The Valentine’s Day survey of more than 1000 UK workers and managers found that many employers accept the inevitability of office relationships. 64 percent said they didn’t mind the occurrence of staff romances as long as they remained professional.
Charles Elvin, Chief Executive of the Institute of Leadership & Management, said:
“Our survey shows that workplace romances are inevitable and not as destructive on careers as people may fear. Employers may want to think twice before vetoing love at work, or they risk forcing staff to hide their relationships, creating a culture of secrecy and deceit.
“The key is how employers handle workplace relationships; if organisations and their managers set clear guidance or policies with boundaries, then certain situations can be prevented. It will also help if policies are communicated down from various members – as sometimes the boss is the last to know.”
One in five UK companies now include a dating policy, while a further 25 percent are considering implementing one, according to a study by Monster.co.uk.
The job site surveyed a further 1000 UK employees, finding that one in five (17%) of people who had dated a colleague felt that this created tension with other co-workers and a third (33%) said that office relationships caused disruption within their company.
Of the employers that do have dating polices in place, almost half (49%) think these are overlooked by staff, and 42 percent of employees said that they didn’t know if their company had a policy or what that might consist of.
Andy Sumner, Managing Director of Monster.co.uk, UK and Ireland, said:
“As more employees start dating there is an increase in companies taking action to put policies in place to address what is and isn’t permitted in the workplace.

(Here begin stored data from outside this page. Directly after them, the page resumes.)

(* ===== verification/PintosMemory.v ===== *)
(** The memory that the page allocator and the block allocator of Pintos hand out
    (src/bin/OS/pintos/src/threads/palloc.c, malloc.c): words of four bytes at
    addresses, their use as elements of lists, and [memset] and [memcpy] of
    lib/string.c on them. *)
From S2P Require Export Bytes PintosBitmap PintosList.
Local Open Scope Z_scope.

(** * Addresses

    Cells of the store hold words, or structures of static data of some type [X].
    The word at the byte address [a] is at [loc_of a].  The list element at [e] has
    its variables at the words [e~0] and [e~1], so that its address is [8 e - 4]:
    this is the word that a pointer to it is.  Any word can be read as a pointer. *)

Definition loc_of (a : Z) : loc := Z.to_pos (a / 4 + 1).
Definition ptr_of (a : Z) : ptr := if decide (a = 0) then NULL else Some (Z.to_pos ((a + 4) / 8)).
Definition address (p : ptr) : Z := match p with Some e => 8 * Z.pos e - 4 | None => 0 end.

Lemma ptr_of_address p : ptr_of (address p) = p.
Proof.
  destruct p as [e|]; [|done]. unfold ptr_of, address. case_decide; [lia|]. f_equal.
  replace ((8 * Z.pos e - 4 + 4) / 8) with (Z.pos e) by div_lia. done.
Qed.

#[export] Instance ptr_word : Struct ptr Z := {|
  pack := address;
  unpack w := Some (ptr_of w);
  unpack_pack p := f_equal Some (ptr_of_address p);
|}.

(** * Access to memory *)

Section memory.
Context {X : Type}.
Abbreviation cell := (Z + X)%type.
Abbreviation heap := (gmap loc cell).

Definition load_word (a : Z) : M heap Z :=
  if decide (0 < a ∧ a mod 4 = 0) then w ← load (T := Z) (Some (loc_of a)); mret (wrap_u 32 w) else undef.
Definition store_word (a w : Z) : M heap unit :=
  if decide (0 < a ∧ a mod 4 = 0) then store (Some (loc_of a)) (wrap_u 32 w) else undef.

(** The word that has the byte at [a], and where that byte is in it. *)
Definition word_of (a : Z) : Z := a - a mod 4.
Definition load_byte (a : Z) : M heap Z :=
  w ← load_word (word_of a); defined (byte_at (a mod 4) (le_split 4 w)).
Definition store_byte (a c : Z) : M heap unit :=
  w ← load_word (word_of a);
  store_word (word_of a) (le_combine (splice (a mod 4) [wrap_u 8 c] (le_split 4 w))).

(** The loops that count [size] down run over the positions below [size]. *)
Definition memset (dst_ value size : Z) : M heap Z :=
  ASSERT (bool_decide (dst_ ≠ 0 ∨ size = 0));;
  loop (S (Z.to_nat size)) (λ i,
    if bool_decide (i < size) then store_byte (dst_ + i) value;; mret (inl (i + 1))
    else mret (inr tt)) 0;;
  mret dst_.

Definition memcpy (dst_ src_ size : Z) : M heap Z :=
  ASSERT (bool_decide (dst_ ≠ 0 ∨ size = 0));; ASSERT (bool_decide (src_ ≠ 0 ∨ size = 0));;
  loop (S (Z.to_nat size)) (λ i,
    if bool_decide (i < size) then c ← load_byte (src_ + i); store_byte (dst_ + i) c;; mret (inl (i + 1))
    else mret (inr tt)) 0;;
  mret dst_.

(** * Blocks of memory *)

(** The word at [a] has the bytes [l]; the memory from [a] on has the bytes [bs]. *)
Definition word_at (a : Z) (l : bytes) : hpropI cell := (∃ w : Z, ⌈le_split 4 w = l⌉ ∗ loc_of a ↦ w)%I.
Definition block (a : Z) (bs : bytes) : hpropI cell :=
  (⌈0 < a ∧ a mod 4 = 0 ∧ size_of bs mod 4 = 0⌉ ∗
   [∗ list] i ∈ seqZ 0 (size_of bs / 4), word_at (a + 4 * i) (slice (4 * i) 4 bs))%I.

Lemma loc_of_inj a b : 0 < a → 0 < b → a mod 4 = 0 → b mod 4 = 0 → loc_of a = loc_of b → a = b.
Proof. unfold loc_of. intros ???? H. apply (f_equal Z.pos) in H. rewrite !Z2Pos.id in H; div_lia. Qed.

Lemma word_at_ne a b x y : word_at a x -∗ word_at b y -∗ ⌜loc_of a ≠ loc_of b⌝.
Proof. iIntros "(% & _ & H1) (% & _ & H2)". iApply (points_to_ne with "H1 H2"). Qed.

Lemma big_sepL_seqZ_shift (Φ : Z → hpropI cell) b m n :
  ([∗ list] i ∈ seqZ (b + m) n, Φ i) ⊣⊢ [∗ list] i ∈ seqZ b n, Φ (m + i).
Proof.
  replace (b + m) with (m + b) by lia. rewrite -fmap_add_seqZ big_sepL_fmap. done.
Qed.

Lemma block_pure a bs : block a bs ⊢ ⌜0 < a ∧ a mod 4 = 0 ∧ size_of bs mod 4 = 0⌝.
Proof. iIntros "[% _]". by iPureIntro. Qed.

Lemma block_app a x y : 0 < a → a mod 4 = 0 → size_of x mod 4 = 0 → size_of y mod 4 = 0 →
  block a (x ++ y) ⊣⊢ block a x ∗ block (a + size_of x) y.
Proof.
  intros Ha Ha4 Hx Hy. pose proof (size_of_nonneg x). pose proof (size_of_nonneg y). unfold block.
  assert (∀ P : Prop, P → ⌈P⌉ ⊣⊢@{hpropI cell} emp) as Hpure.
  { intros P HP. iSplit; [by iIntros "_"|]. iIntros "_". done. }
  rewrite !Hpure; [|sizes; div_lia..]. rewrite !left_id.
  sizes. replace ((size_of x + size_of y) / 4) with (size_of x / 4 + size_of y / 4) by div_lia.
  rewrite seqZ_app; [|div_lia..]. rewrite big_sepL_app. f_equiv.
  - apply big_sepL_proper. intros k i Hi. apply lookup_seqZ in Hi as [-> Hk].
    assert (4 * Z.of_nat k + 4 <= size_of x) by div_lia. f_equiv. block_eq.
  - rewrite big_sepL_seqZ_shift. apply big_sepL_proper. intros k i Hi. apply lookup_seqZ in Hi as [-> Hk].
    replace (a + 4 * (size_of x / 4 + (0 + Z.of_nat k))) with (a + size_of x + 4 * (0 + Z.of_nat k)) by div_lia.
    assert (4 * Z.of_nat k + 4 <= size_of y) by div_lia.
    replace (4 * (size_of x / 4 + (0 + Z.of_nat k))) with (size_of x + 4 * Z.of_nat k) by div_lia.
    f_equiv. block_eq.
Qed.

Lemma block_word a l : 0 < a → a mod 4 = 0 → size_of l = 4 → block a l ⊣⊢ word_at a l.
Proof.
  intros Ha Ha4 Hl. unfold block. rewrite Hl. change (4 / 4) with 1. rewrite (seqZ_cons 0 1) // seqZ_nil //=.
  rewrite right_id Z.mul_0_r Z.add_0_r. replace (slice 0 4 l) with l by by rewrite -Hl slice_all. iSplit; [by iIntros "[_ $]"|]. iIntros "$". done.
Qed.

Lemma word_at_size a l : word_at a l ⊢ ⌜size_of l = 4⌝.
Proof. iIntros "(% & <- & _)". by rewrite size_of_le_split. Qed.

(** The word with the byte at [i], and the block when that word changes. *)
Lemma block_access a bs i : 0 <= i < size_of bs →
  block a bs ⊢ ⌈0 < word_of (a + i) ∧ word_of (a + i) mod 4 = 0 ∧ (a + i) mod 4 = i mod 4⌉ ∗
    word_at (word_of (a + i)) (slice (word_of i) 4 bs) ∗
    (∀ l, word_at (word_of (a + i)) l -∗ block a (splice (word_of i) l bs)).
Proof.
  intros Hi. iIntros "H". iDestruct (block_pure with "H") as %(Ha & Ha4 & Hs). unfold word_of in *.
  iSplit; [iPureIntro; div_lia|].
  set (k := i - i mod 4). assert (0 <= k ∧ k mod 4 = 0 ∧ k + 4 <= size_of bs ∧ a + i - (a + i) mod 4 = a + k) as (Hk0 & Hk4 & Hk & ->) by (subst k; div_lia).
  clearbody k.
  assert (∀ l, size_of l = 4 → splice k l bs = slice 0 k bs ++ l ++ slice (k + 4) (size_of bs - k - 4) bs) as Hsp.
  { intros l Hl. block_eq. }
  assert (bs = slice 0 k bs ++ slice k 4 bs ++ slice (k + 4) (size_of bs - k - 4) bs) as Hbs by block_eq.
  assert (∀ l, size_of l = 4 → block a (splice k l bs) ⊣⊢
    block a (slice 0 k bs) ∗ word_at (a + k) l ∗ block (a + k + 4) (slice (k + 4) (size_of bs - k - 4) bs)) as Hblock.
  { intros l Hl. rewrite Hsp // block_app; [|done..|sizes; div_lia|sizes; div_lia].
    rewrite (size_of_slice 0 k); [|lia..]. f_equiv. rewrite block_app; [|lia|div_lia|by rewrite Hl|sizes; div_lia].
    rewrite Hl block_word; [done|lia|div_lia|done]. }
  rewrite {1}Hbs -Hsp; [|sizes; lia]. rewrite Hblock; [|sizes; lia]. iDestruct "H" as "(H1 & $ & H2)".
  iIntros (l) "H". iDestruct (word_at_size with "H") as %Hl. rewrite Hblock //. iFrame.
Qed.

(** * Access to the bytes of a block *)

Lemma wp_load_word a (w : Z) Φ Ψ : 0 < a → a mod 4 = 0 → loc_of a ↦ w -∗ (loc_of a ↦ w -∗ Φ (wrap_u 32 w)) -∗ wp (load_word a) Φ Ψ.
Proof.
  intros Ha Ha4. unfold load_word. case_decide; [|lia]. iIntros "Hl H". wp_focus. iApply (wp_load with "Hl"). iIntros "Hl".
  iApply wp_ret. by iApply "H".
Qed.
Lemma wp_store_word a (w v : Z) Φ Ψ : 0 < a → a mod 4 = 0 →
  loc_of a ↦ w -∗ (loc_of a ↦ wrap_u 32 v -∗ Φ tt) -∗ wp (store_word a v) Φ Ψ.
Proof. intros Ha Ha4. unfold store_word. case_decide; [|lia]. apply wp_store. Qed.

Lemma le_split_wrap w : le_split 4 (wrap_u 32 w) = le_split 4 w.
Proof. apply (le_split_mod 4). Qed.

Lemma wp_load_byte a bs i c Φ Ψ : byte_at i bs = Some c →
  block a bs -∗ (block a bs -∗ Φ c) -∗ wp (load_byte (a + i)) Φ Ψ.
Proof.
  intros Hc. assert (0 <= i < size_of bs) as Hi.
  { destruct (decide (0 <= i < size_of bs)) as [|Hn]; [done|]. rewrite byte_at_out in Hc; [done|lia]. }
  iIntros "H HΦ". iDestruct (block_pure with "H") as %(_ & _ & Hs4).
  iDestruct (block_access a bs i Hi with "H") as "(%Hp & (%w & %Hw & Hl) & H)". destruct Hp as (H1 & H2 & H3).
  unfold load_byte. wp_focus. iApply (wp_load_word with "Hl"); [done..|]. iIntros "Hl".
  assert (0 <= word_of i ∧ word_of i + 4 <= size_of bs ∧ i = word_of i + i mod 4 ∧ 0 <= i mod 4 < 4) as (Hk0 & Hk & Hki & Hk4).
  { unfold word_of. div_lia. }
  iApply wp_defined.
  { rewrite H3 le_split_wrap Hw byte_at_slice //. by rewrite -Hki. }
  iApply "HΦ". iSpecialize ("H" $! (slice (word_of i) 4 bs) with "[Hl]"); [iExists w; by iFrame|].
  by rewrite splice_slice; [|lia..].
Qed.

Lemma le_split_combine_wrap l : size_of l = 4 → Forall (in_u 8) l → le_split 4 (wrap_u 32 (le_combine l)) = l.
Proof.
  intros Hl Hb. pose proof (le_combine_range l Hb) as Hr. rewrite Hl in Hr.
  rewrite wrap_u_id; [|done]. change 4%nat with (Z.to_nat 4). rewrite -Hl /size_of Nat2Z.id. by apply le_split_combine.
Qed.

Honesty and transparency are key here and it’s important for employees to take notice of and fully understand what is built into their contracts regarding this sensitive topic.”
The aim of a dating policy is to ensure that employees embarking on a relationship with a colleague understand what the company expects from them and these will differ between organisations; whether it requires the couple to speak to the relevant managers to make them aware of the situation, or being aware that discussing confidential work information is not tolerated.